La celebrazione dalla totale liberazione del territorio italiano dai nazifascisti il 25 aprile del 1946 è dichiarata festa nazionale.
Qualcuno vorrebbe abolire la festa della liberazione dalla dittatura fascista e dall’occupazione dei tedeschi.Polemica pretestuosa, datata e senza senso.Nel ventennio troppe voci tacevano,erano conniventi,silenziose,indifferenti,non erano sul fronte antifascista.

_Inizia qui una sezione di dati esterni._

(** ** DMA allocation *)

Definition alloc_dma_post (G D : gset Z) (oB oD : nat -> list Z) (s : KMem) (cnt : Z)
    (r : result nat AllocError) (s' : KMem) : Prop :=
  match r with
  | Ok id =>
      table s !! id = Some None /\
      table s' = <[id := Some (mkEntry cnt (slot_kva (Z.of_nat id)) DmaPool)]> (table s) /\
      buddy s' = buddy s /\
      exists k, Dma.run_free (dma s) k cnt /\ inv G D None oB (set_own oD id (seqZ k cnt)) s'
  | Err EInvalidCount => (cnt = 0 \/ Dma.DMA_POOL_PAGES < cnt) /\ inv G D None oB oD s' /\ table s' = table s
  | Err EHeaderPoolExhausted =>
      (forall i, (i < Z.to_nat MAX_PAGESETS)%nat -> is_Some (mjoin (table s !! i))) /\ s' = s
  | Err EDmaPoolExhausted =>
      (dma_base cfg = 0 \/ forall k, ~ Dma.run_free (dma s) k cnt) /\
      inv G D None oB oD s' /\ table s' = table s
  | Err _ => False
  end.

Lemma dma_alloc_pages_spec G D R oB oD s cnt :
  inv G D R oB oD s -> 0 < cnt ->
  exists r s', dma_alloc_pages s cnt = Ret (r, s') /\
  match r with
  | Ok pa => exists k, pa = daddr_of k /\ dma_base cfg <> 0 /\ Dma.run_free (dma s) k cnt /\
      inv G (D ∪ list_to_set (seqZ k cnt)) R oB oD s' /\ list_to_set (seqZ k cnt) ## D /\
      s' = with_dma s (dma s')
  | Err Dma.InvalidCount => Dma.DMA_POOL_PAGES < cnt /\ s' = s
  | Err Dma.Exhausted => (dma_base cfg = 0 \/ forall k, ~ Dma.run_free (dma s) k cnt) /\ s' = s
  end.
Proof.
  intros I Hc. unfold dma_alloc_pages.
  destruct (Z.eqb_spec (dma_base cfg) 0) as [Hb|Hb]; [do 2 eexists; split; [done|]; simpl; auto|].
  destruct (Dma.dma_alloc_spec (dma s) cnt (iv_dma _ _ _ _ _ _ I)) as (r & d & -> & Hp); [lia|].
  rewrite bind_Ret. pose proof (iv_D _ _ _ _ _ _ I) as PD.
  destruct r as [k|[|]]; simpl in Hp; do 2 eexists; (split; [done|]).
  - destruct Hp as (Hrun & _ & Hu & Wd & _). pose proof Hrun as (H1 & H2 & H3).
    exists k. split_and!; try done.
    + apply (inv_with_dma G D); [done|done|]. eapply pt_take; [exact PD| |].
      * intros x Hx%elem_of_list_to_set%elem_of_seqZ. split; [lia|]. apply H3. lia.
      * intros x Hx. rewrite Hu, orb_true_iff, in_range_spec, elem_of_list_to_set, elem_of_seqZ. done.
    + intros x Hx%elem_of_list_to_set%elem_of_seqZ Hd. destruct (pt_G _ _ _ _ PD x Hd) as [_ Ht].
      rewrite H3 in Ht by lia. done.
  - destruct Hp as [Hp ->]. split; [lia|by destruct s].
  - destruct Hp as [Hp ->]. split; [by right|by destruct s].
Qed.

Lemma commit_dma G D i oB oD s cnt k :
  inv G (D ∪ list_to_set (seqZ k cnt)) (Some i) oB oD s -> Tbl.first_none (table s) = Some i ->
  0 < cnt <= MAX_PRACTICAL_PAGES_PER_SET -> list_to_set (seqZ k cnt) ## D -> dma_base cfg <> 0 ->
  Hdr.origin (read_header s (slot_kva (Z.of_nat i))) = Some DmaPool ->
  pages (read_header s (slot_kva (Z.of_nat i))) cnt = daddr_of <$> seqZ k cnt ->
  exists s', insert_into_table s cnt (slot_kva (Z.of_nat i)) DmaPool = (Some i, s') /\
    s' = with_table s (<[i := Some (mkEntry cnt (slot_kva (Z.of_nat i)) DmaPool)]> (table s)) /\
    inv G D None oB (set_own oD i (seqZ k cnt)) s'.
Proof.
  intros I Hfn Hc Hdis Hb Ho Hp.
  destruct (transit_owns _ _ _ _ _ _ I) as [EB _].
  destruct (commit_spec _ _ _ _ _ _ (mkEntry cnt (slot_kva (Z.of_nat i)) DmaPool) [] (seqZ k cnt) I Hfn)
    as (s' & E & Es & Et & I'); try done; try apply NoDup_nil_2; try apply NoDup_seqZ; try apply empty_subseteq; try apply union_subseteq_r.
  { split; [done|]. simpl. split_and!; try done. by eexists. }
  exists s'. unfold insert_into_table. rewrite E. rewrite <- Es. split_and!; [done|by rewrite <- Et|].
  cbn [list_to_set] in I'. rewrite union_minus, difference_empty_L in I' by done.
  eapply inv_ext; [..|exact I']; [|done]. intros j. by apply set_own_nil.
Qed.

Lemma daddr_run k cnt : (fun i => daddr_of k + i * PAGE_SIZE) <$> seqZ 0 cnt = daddr_of <$> seqZ k cnt.
Proof.
  apply list_eq. intros j. rewrite !list_lookup_fmap.
  destruct (decide (Z.of_nat j < cnt)).
  - rewrite !lookup_seqZ_lt by lia. simpl. f_equal. unfold daddr_of. lia.
  - rewrite !lookup_seqZ_ge by lia. done.
Qed.

Lemma alloc_dma_pages_spec G D oB oD s cnt :
  inv G D None oB oD s -> 0 <= cnt ->
  exists r s', alloc_dma_pages s cnt = Ret (r, s') /\ alloc_dma_post G D oB oD s cnt r s'.
Proof.
  intros I H0. unfold alloc_dma_pages.
  destruct (Z.eqb_spec cnt 0) as [->|Hne]; [do 2 eexists; split; [done|]; simpl; auto|].
  destruct (Z.ltb_spec MAX_PRACTICAL_PAGES_PER_SET cnt) as [L|L].
  { do 2 eexists; split; [done|]. simpl. split_and!; try done. right.
    unfold MAX_PRACTICAL_PAGES_PER_SET, Dma.DMA_POOL_PAGES in *. lia. }
  cbn [orb]. assert (0 < cnt <= MAX_PRACTICAL_PAGES_PER_SET) as Hc by lia.
  destruct (hp_claim_spec _ _ _ _ _ cnt I Hc) as (r & s1 & -> & Hr). rewrite bind_Ret.
  destruct r as [kva|]; [|do 2 eexists; split; [done|]; destruct Hr as [-> Hr]; by split].
  destruct Hr as (i & -> & Hi & Hfn & I1 & Hzh & Eb & Ed & Et & Ez & _).
  destruct (dma_alloc_pages_spec _ _ _ _ _ _ cnt I1) as (p & s2 & -> & Hp); [lia|]. rewrite bind_Ret.
  destruct p as [pa|[|]].
  - destruct Hp as (k & -> & Hb & Hrun & I2 & Hdis & Es2).
    assert (read_header s2 (slot_kva (Z.of_nat i)) = zero_header) as -> by (by rewrite Es2).
    rewrite Hdr.set_count_spec, bind_Ret. cbn [zero_header h_refcount h_map_count h_pages].
    set (b0 := Hdr.mkBacked _ cnt _).
    destruct (dma_write_spec (daddr_of k) b0) as (b1 & E & W); [by split|].
    cbn [b0 Hdr.bk_count] in E, W. rewrite E, bind_Ret. rewrite Ed in Hrun.
    pose proof (Tbl.first_none_spec (table s)) as Hfs. rewrite Hfn in Hfs.
    set (s3 := with_header s2 _ _).
    assert (read_header s3 (slot_kva (Z.of_nat i)) = Hdr.bk_header b1) as Hrd
      by (unfold s3; by rewrite read_header_with, decide_True).
    destruct (commit_dma G D i oB oD s3 cnt k) as (s4 & -> & Es4 & I4); try done.
    + by apply inv_with_header.
    + unfold s3. rewrite Es2. simpl. by rewrite Et.
    + rewrite Hrd. unfold Hdr.origin. by rewrite (wr_origin _ _ _ _ W).
    + rewrite Hrd, (wr_pages _ _ _ _ W). apply daddr_run.
    + do 2 eexists. split; [done|]. simpl. split_and!; [by apply Hfs| | |by exists k].
      * rewrite Es4. unfold s3. rewrite Es2. simpl. by rewrite Et.
      * rewrite Es4. unfold s3. rewrite Es2. simpl. done.
  - destruct Hp as [Hp ->]. destruct (abort_spec _ _ _ _ _ _ I1) as (s3 & -> & I3 & Et3 & _); [by rewrite Et|].
    rewrite bind_Ret. do 2 eexists. split; [done|]. simpl. split_and!; [auto|done|congruence].
  - destruct Hp as [Hp ->]. destruct (abort_spec _ _ _ _ _ _ I1) as (s3 & -> & I3 & Et3 & _); [by rewrite Et|].
    rewrite bind_Ret. do 2 eexists. split; [done|]. simpl. rewrite Ed in Hp. split_and!; [auto|done|congruence].
Qed.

Per milioni di italiani la fine della guerra,la libertà ritrovata,si scontra con il dolore personale.Il 25 aprile del 1945 ha determinato un nuovo corso nella nostra storia.”Arrendersi o perire!”. La parola d’ordine intimata dai partigiani riecheggiò un po’ ovunque nel Nord Italia lungo tutta la giornata (e poi anche nei giorni successivi) del 25 aprile 1945. Alle 8 di quel mattino, il Comitato di Liberazione Nazionale Alta Italia (CLNAI) – il cui comando aveva sede a Milano ed era presieduto da Luigi Longo, Emilio Sereni, Sandro Pertini e Leo Valiani – proclamò così l’insurrezione in tutti i territori ancora occupati dai nazifascisti.

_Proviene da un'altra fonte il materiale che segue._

(* ===== verification/PageTable.v ===== *)
(** User page tables (lockjaw-types/src/page_table.rs): the entry encoding,
    the four-level walk, the mapping walk, the mapping query and the
    validated unmap. Table memory is a map from physical address to 64-bit
    word (0 where nothing was written); [read] is the kernel's read closure.
    Physical addresses are below [2^48] and user addresses below [2^48], so
    the address sums of the source stay inside u64. *)
From Stdlib Require Import ZArith Lia.
From stdpp Require Import base option list gmap numbers.
From S2P Require Import Prelude.
Open Scope Z_scope.

(** * Entries *)

Definition MAIR_DEVICE : Z := 0.
Definition MAIR_NORMAL : Z := 1.
Definition MAIR_NORMAL_NC : Z := 2.
Definition AP_RW_EL1 : Z := 0.
Definition AP_RW_ALL : Z := 1.
Definition SH_NON : Z := 0.
Definition SH_OUTER : Z := 2.
Definition SH_INNER : Z := 3.

Definition PTE_VALID : Z := Z.shiftl 1 0.
Definition PTE_TABLE : Z := Z.shiftl 1 1.
Definition PTE_AF : Z := Z.shiftl 1 10.
Definition PTE_PXN : Z := Z.shiftl 1 53.
Definition PTE_UXN : Z := Z.shiftl 1 54.
Definition PTE_ATTR_SHIFT : Z := 2.
Definition PTE_AP_SHIFT : Z := 6.
Definition PTE_SH_SHIFT : Z := 8.
Definition PTE_ADDR_MASK : Z := 0x0000FFFFFFFFF000.

Definition is_valid (e : Z) : bool := negb (Z.land e PTE_VALID =? 0).
Definition is_table (e : Z) : bool :=
  Z.land e (Z.lor PTE_VALID PTE_TABLE) =? Z.lor PTE_VALID PTE_TABLE.
Definition is_block (e : Z) : bool := Z.land e (Z.lor PTE_VALID PTE_TABLE) =? PTE_VALID.
Definition attr_index (e : Z) : Z := Z.land (Z.shiftr e PTE_ATTR_SHIFT) 0x7.
Definition ap (e : Z) : Z := Z.land (Z.shiftr e PTE_AP_SHIFT) 0x3.
Definition sh (e : Z) : Z := Z.land (Z.shiftr e PTE_SH_SHIFT) 0x3.
Definition af (e : Z) : bool := negb (Z.land e PTE_AF =? 0).
Definition output_addr (e : Z) : Z := Z.land e PTE_ADDR_MASK.

Definition new_table (next_table_phys : Z) : Z :=
  Z.lor (Z.lor PTE_VALID PTE_TABLE) (Z.land next_table_phys PTE_ADDR_MASK).

Definition new_block (phys attr ap sh : Z) : Z :=
  Z.lor (Z.lor (Z.lor (Z.lor (Z.lor PTE_VALID
    (Z.shiftl (Z.land attr 0x7) PTE_ATTR_SHIFT))
    (Z.shiftl (Z.land ap 0x3) PTE_AP_SHIFT))
    (Z.shiftl (Z.land sh 0x3) PTE_SH_SHIFT))
    PTE_AF) (Z.land phys PTE_ADDR_MASK).

Definition new_page (phys attr ap sh : Z) : Z :=
  Z.lor (Z.lor (Z.lor (Z.lor (Z.lor (Z.lor PTE_VALID PTE_TABLE)
    (Z.shiftl (Z.land attr 0x7) PTE_ATTR_SHIFT))
    (Z.shiftl (Z.land ap 0x3) PTE_AP_SHIFT))
    (Z.shiftl (Z.land sh 0x3) PTE_SH_SHIFT))
    PTE_AF) (Z.land phys PTE_ADDR_MASK).

Definition with_pxn (e : Z) : Z := Z.lor e PTE_PXN.
Definition with_uxn (e : Z) : Z := Z.lor e PTE_UXN.
Definition is_pxn (e : Z) : bool := negb (Z.land e PTE_PXN =? 0).
Definition is_uxn (e : Z) : bool := negb (Z.land e PTE_UXN =? 0).

(** * The walk *)

Definition page_table_indices (va : Z) : Z * Z * Z * Z :=
  (Z.land (Z.shiftr va 39) 0x1FF, Z.land (Z.shiftr va 30) 0x1FF,
   Z.land (Z.shiftr va 21) 0x1FF, Z.land (Z.shiftr va 12) 0x1FF).

Inductive WalkResult := Continue (pte_paddr : Z) | Done (phys : Z) | Fault.

Record PageTableWalk := mkWalk {
  w_level : Z;
  w_va : Z;
  w_indices : Z * Z * Z * Z;
}.

Definition start (ttbr0_paddr va : Z) : PageTableWalk * WalkResult :=
  let '(l0, l1, l2, l3) := page_table_indices va in
  (mkWalk 0 va (l0, l1, l2, l3), Continue (ttbr0_paddr + l0 * 8)).

Definition step (w : PageTableWalk) (pte : Z) : PageTableWalk * WalkResult :=
  let '(_, i1, i2, i3) := w_indices w in
  match w_level w with
  | 0 =>
      if negb (is_table pte) then (w, Fault) else
      (mkWalk 1 (w_va w) (w_indices w), Continue (output_addr pte + i1 * 8))
  | 1 =>
      if is_block pte then (w, Done (output_addr pte + Z.land (w_va w) 0x3FFFFFFF)) else
      if negb (is_table pte) then (w, Fault) else
      (mkWalk 2 (w_va w) (w_indices w), Continue (output_addr pte + i2 * 8))
  | 2 =>
      if is_block pte then (w, Done (output_addr pte + Z.land (w_va w) 0x1FFFFF)) else
      if negb (is_table pte) then (w, Fault) else
      (mkWalk 3 (w_va w) (w_indices w), Continue (output_addr pte + i3 * 8))
  | 3 =>
      if negb (is_valid pte) then (w, Fault) else
      (w, Done (output_addr pte + Z.land (w_va w) 0xFFF))
  | _ => (w, Fault)
  end.

(** Five rounds end every walk loop: four entry reads and the exit. *)
Definition WALK_FUEL : nat := 5.

(** translate_user_va (src/arch/aarch64/vmem.rs), returning the physical
    address; the source adds the direct map's offset. *)
Fixpoint translate_loop (fuel : nat) (read : Z -> Z) (w : PageTableWalk) (r : WalkResult)
  : outcome (option Z) :=
  match fuel with
  | O => Panic PFuel
  | S fuel' =>
      match r with
      | Continue pte_paddr =>
          let (w', r') := step w (read pte_paddr) in translate_loop fuel' read w' r'
      | Done phys_addr => Ret (Some phys_addr)
      | Fault => Ret None
      end
  end.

Occorre non abbassare la guardia,riaffermare la democrazia,fare memoria.Essere contro le barbarie della dittatura,essere antifascisti è un elemento identitario, caratterizzante per la nostra democrazia e la nostra Costituzione.
Le stragi, i campi di sterminio, la mancanza di libertà sono sbocco di una ideologia che porta alla dittatura.I movimenti di liberazione portano con sè la ricerca di una nuova visione del bene comune,portano alla concretezza dei diritti,all’applicazione dei doveri.Democrazia e libertà vanno difese quotidianamente, sempre e in ogni parte del mondo.Fare memoria, nella scuola, nelle famiglie,nelle parrochie,nei movimenti civici e politici.
Un Paese che non ha memoria è destinanto a non avere futuro. Le dittature,come la camorra,le mafie,calpestano la democrazia e la dignità delle persone.Non sono un male incurabile.La parola legalità è inflazionata, richiamo la parola “responsabilità”, che è un valore,una virtù che vince la rassegnazione e l’indifferenza;la responsabilità evita derive populistiche e autoindulgenti. Per l’Italia e per Napoli ecco le parole chiare di Piero Calamandrei:” Era giunta l’ora di resistere,era giunta l’ora di essere uomini,di morire da uomini per vivere da uomini.”